Work to be completed: Search the entries below. Return every line that has "ObserverId" in it.

Provided material below:

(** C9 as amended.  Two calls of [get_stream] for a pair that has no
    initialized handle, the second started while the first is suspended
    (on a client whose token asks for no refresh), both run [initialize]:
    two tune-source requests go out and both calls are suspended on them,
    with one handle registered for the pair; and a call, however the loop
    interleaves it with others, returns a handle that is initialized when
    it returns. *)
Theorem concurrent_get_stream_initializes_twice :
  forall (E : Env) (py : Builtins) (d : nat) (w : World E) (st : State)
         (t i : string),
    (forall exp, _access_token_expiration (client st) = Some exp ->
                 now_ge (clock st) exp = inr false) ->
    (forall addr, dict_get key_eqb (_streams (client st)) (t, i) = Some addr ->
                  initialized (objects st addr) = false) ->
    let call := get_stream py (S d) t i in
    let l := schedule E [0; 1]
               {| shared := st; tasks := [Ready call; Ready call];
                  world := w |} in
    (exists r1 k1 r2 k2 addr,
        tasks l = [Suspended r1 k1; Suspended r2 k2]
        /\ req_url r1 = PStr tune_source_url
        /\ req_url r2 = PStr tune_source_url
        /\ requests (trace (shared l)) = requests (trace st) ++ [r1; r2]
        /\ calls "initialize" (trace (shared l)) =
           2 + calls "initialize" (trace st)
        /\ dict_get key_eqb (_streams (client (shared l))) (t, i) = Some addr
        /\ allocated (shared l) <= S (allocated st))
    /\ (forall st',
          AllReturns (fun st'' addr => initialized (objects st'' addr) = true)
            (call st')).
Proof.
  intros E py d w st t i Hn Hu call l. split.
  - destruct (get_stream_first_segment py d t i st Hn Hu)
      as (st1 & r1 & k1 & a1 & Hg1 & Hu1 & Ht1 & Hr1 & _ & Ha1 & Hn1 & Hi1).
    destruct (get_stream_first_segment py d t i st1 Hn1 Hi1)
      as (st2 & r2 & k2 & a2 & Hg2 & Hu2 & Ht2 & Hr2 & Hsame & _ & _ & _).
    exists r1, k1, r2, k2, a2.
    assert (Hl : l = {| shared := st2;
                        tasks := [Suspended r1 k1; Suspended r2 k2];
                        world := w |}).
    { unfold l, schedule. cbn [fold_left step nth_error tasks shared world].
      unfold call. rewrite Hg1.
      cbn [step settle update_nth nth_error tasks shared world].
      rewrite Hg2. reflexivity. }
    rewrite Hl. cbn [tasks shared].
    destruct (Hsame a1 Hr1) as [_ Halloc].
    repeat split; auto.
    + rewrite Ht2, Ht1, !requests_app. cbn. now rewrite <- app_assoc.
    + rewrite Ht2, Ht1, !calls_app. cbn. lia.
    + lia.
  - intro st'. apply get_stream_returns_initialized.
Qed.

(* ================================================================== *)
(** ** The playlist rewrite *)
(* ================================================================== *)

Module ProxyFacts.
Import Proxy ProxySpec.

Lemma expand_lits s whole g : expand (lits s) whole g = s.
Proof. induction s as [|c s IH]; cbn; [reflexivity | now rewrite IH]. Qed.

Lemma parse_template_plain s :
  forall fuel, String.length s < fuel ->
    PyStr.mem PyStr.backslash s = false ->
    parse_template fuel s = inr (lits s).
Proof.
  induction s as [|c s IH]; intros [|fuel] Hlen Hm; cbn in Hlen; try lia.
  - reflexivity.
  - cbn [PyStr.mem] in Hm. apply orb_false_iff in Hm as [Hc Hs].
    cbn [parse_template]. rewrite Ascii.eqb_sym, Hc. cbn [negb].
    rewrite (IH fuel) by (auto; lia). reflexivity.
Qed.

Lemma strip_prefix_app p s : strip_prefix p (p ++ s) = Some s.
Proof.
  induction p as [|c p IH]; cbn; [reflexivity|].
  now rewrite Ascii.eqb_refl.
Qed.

End of Provided material.
Provided material below:

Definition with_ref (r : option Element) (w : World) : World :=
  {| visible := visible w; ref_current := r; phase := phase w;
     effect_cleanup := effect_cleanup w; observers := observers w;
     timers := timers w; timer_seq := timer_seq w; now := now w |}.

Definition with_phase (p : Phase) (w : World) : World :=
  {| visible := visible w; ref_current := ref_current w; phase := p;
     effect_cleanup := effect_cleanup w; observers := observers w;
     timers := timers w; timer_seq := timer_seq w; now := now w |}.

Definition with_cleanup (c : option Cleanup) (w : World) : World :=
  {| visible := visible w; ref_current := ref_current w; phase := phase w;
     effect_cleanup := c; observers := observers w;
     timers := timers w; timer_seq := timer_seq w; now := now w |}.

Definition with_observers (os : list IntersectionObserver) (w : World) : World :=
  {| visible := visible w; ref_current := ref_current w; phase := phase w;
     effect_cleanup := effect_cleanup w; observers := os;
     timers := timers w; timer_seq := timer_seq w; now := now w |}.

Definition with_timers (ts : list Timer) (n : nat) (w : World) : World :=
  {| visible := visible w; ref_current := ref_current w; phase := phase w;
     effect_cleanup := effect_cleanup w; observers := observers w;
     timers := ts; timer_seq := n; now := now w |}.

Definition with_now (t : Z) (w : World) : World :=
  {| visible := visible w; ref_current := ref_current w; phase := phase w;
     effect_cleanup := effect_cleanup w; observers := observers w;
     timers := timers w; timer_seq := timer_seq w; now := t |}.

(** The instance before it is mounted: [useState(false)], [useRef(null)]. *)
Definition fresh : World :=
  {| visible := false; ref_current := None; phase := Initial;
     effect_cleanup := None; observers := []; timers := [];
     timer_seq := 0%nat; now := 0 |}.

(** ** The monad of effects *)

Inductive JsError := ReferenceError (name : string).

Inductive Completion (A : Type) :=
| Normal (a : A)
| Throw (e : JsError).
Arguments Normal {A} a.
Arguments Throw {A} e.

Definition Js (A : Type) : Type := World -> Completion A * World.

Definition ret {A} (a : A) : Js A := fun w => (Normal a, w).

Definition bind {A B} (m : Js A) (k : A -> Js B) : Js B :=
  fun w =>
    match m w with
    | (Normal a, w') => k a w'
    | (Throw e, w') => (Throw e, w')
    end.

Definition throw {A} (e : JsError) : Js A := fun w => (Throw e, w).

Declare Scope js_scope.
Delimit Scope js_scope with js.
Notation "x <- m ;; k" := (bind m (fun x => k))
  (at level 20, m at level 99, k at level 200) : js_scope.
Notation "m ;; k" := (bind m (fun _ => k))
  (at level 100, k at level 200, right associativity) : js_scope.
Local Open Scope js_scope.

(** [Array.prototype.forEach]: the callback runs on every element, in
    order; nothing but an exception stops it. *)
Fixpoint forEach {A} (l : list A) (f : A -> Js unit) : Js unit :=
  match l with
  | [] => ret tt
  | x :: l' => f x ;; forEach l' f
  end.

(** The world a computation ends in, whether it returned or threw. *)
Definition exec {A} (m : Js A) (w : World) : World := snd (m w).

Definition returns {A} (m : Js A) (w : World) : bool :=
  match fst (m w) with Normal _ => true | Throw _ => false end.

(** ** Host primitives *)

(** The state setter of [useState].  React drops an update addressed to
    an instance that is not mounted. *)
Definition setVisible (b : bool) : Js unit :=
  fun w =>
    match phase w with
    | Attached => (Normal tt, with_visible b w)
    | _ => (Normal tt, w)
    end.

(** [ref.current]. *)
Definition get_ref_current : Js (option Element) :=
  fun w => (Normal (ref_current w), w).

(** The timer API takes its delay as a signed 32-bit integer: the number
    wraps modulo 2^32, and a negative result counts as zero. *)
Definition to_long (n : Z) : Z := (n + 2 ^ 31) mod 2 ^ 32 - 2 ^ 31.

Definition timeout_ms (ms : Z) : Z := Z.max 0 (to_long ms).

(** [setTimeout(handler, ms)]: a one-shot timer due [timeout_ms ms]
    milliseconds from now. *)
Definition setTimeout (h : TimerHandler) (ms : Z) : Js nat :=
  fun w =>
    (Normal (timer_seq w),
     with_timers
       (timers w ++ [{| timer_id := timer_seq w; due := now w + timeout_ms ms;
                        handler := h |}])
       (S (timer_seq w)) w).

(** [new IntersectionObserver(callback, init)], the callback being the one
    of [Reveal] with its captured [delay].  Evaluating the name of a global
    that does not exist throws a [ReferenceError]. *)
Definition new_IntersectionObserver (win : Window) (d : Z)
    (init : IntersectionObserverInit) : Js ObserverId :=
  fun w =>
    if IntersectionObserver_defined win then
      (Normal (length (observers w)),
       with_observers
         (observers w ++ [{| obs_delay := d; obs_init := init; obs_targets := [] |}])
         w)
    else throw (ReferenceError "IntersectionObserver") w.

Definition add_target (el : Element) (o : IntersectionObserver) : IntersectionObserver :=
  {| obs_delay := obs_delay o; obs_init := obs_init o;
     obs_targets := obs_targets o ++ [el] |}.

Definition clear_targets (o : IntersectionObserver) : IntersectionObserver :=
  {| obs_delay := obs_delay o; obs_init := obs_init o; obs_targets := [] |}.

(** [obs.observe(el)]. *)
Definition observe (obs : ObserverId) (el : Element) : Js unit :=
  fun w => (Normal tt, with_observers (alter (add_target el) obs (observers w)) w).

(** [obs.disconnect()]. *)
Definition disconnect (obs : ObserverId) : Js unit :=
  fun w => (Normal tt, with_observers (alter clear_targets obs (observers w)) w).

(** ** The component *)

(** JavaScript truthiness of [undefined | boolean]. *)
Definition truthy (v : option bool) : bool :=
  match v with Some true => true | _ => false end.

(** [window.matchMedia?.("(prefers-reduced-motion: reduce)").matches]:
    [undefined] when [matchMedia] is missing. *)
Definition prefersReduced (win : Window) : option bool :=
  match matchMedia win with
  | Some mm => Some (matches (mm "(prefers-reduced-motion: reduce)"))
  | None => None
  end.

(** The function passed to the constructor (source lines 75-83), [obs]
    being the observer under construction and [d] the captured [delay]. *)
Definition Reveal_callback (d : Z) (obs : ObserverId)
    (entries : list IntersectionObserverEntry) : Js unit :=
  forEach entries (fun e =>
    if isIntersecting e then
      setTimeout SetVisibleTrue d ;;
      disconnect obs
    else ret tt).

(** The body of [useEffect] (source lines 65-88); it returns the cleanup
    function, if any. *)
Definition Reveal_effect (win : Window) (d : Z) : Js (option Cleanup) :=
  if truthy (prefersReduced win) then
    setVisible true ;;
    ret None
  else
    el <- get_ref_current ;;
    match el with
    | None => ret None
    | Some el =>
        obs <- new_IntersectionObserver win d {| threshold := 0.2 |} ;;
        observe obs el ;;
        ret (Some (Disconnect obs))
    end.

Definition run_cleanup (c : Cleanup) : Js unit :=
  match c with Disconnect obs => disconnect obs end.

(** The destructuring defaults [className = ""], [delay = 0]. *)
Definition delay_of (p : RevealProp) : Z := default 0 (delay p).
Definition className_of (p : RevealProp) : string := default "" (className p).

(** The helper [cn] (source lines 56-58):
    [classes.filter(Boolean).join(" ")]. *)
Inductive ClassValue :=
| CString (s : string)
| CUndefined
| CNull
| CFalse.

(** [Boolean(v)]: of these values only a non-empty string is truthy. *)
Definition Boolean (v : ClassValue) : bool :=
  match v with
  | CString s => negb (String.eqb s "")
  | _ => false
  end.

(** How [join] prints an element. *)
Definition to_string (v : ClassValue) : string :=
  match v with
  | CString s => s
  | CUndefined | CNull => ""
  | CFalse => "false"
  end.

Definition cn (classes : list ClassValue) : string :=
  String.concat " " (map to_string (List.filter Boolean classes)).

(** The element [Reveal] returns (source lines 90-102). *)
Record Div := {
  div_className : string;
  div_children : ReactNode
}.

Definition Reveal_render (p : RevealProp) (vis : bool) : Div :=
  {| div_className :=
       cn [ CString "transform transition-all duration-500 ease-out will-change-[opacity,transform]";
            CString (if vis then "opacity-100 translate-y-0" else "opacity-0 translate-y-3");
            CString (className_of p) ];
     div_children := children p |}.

End of Provided material.

Task solution:
    (init : IntersectionObserverInit) : Js ObserverId :=
Definition observe (obs : ObserverId) (el : Element) : Js unit :=
Definition disconnect (obs : ObserverId) : Js unit :=
Definition Reveal_callback (d : Z) (obs : ObserverId)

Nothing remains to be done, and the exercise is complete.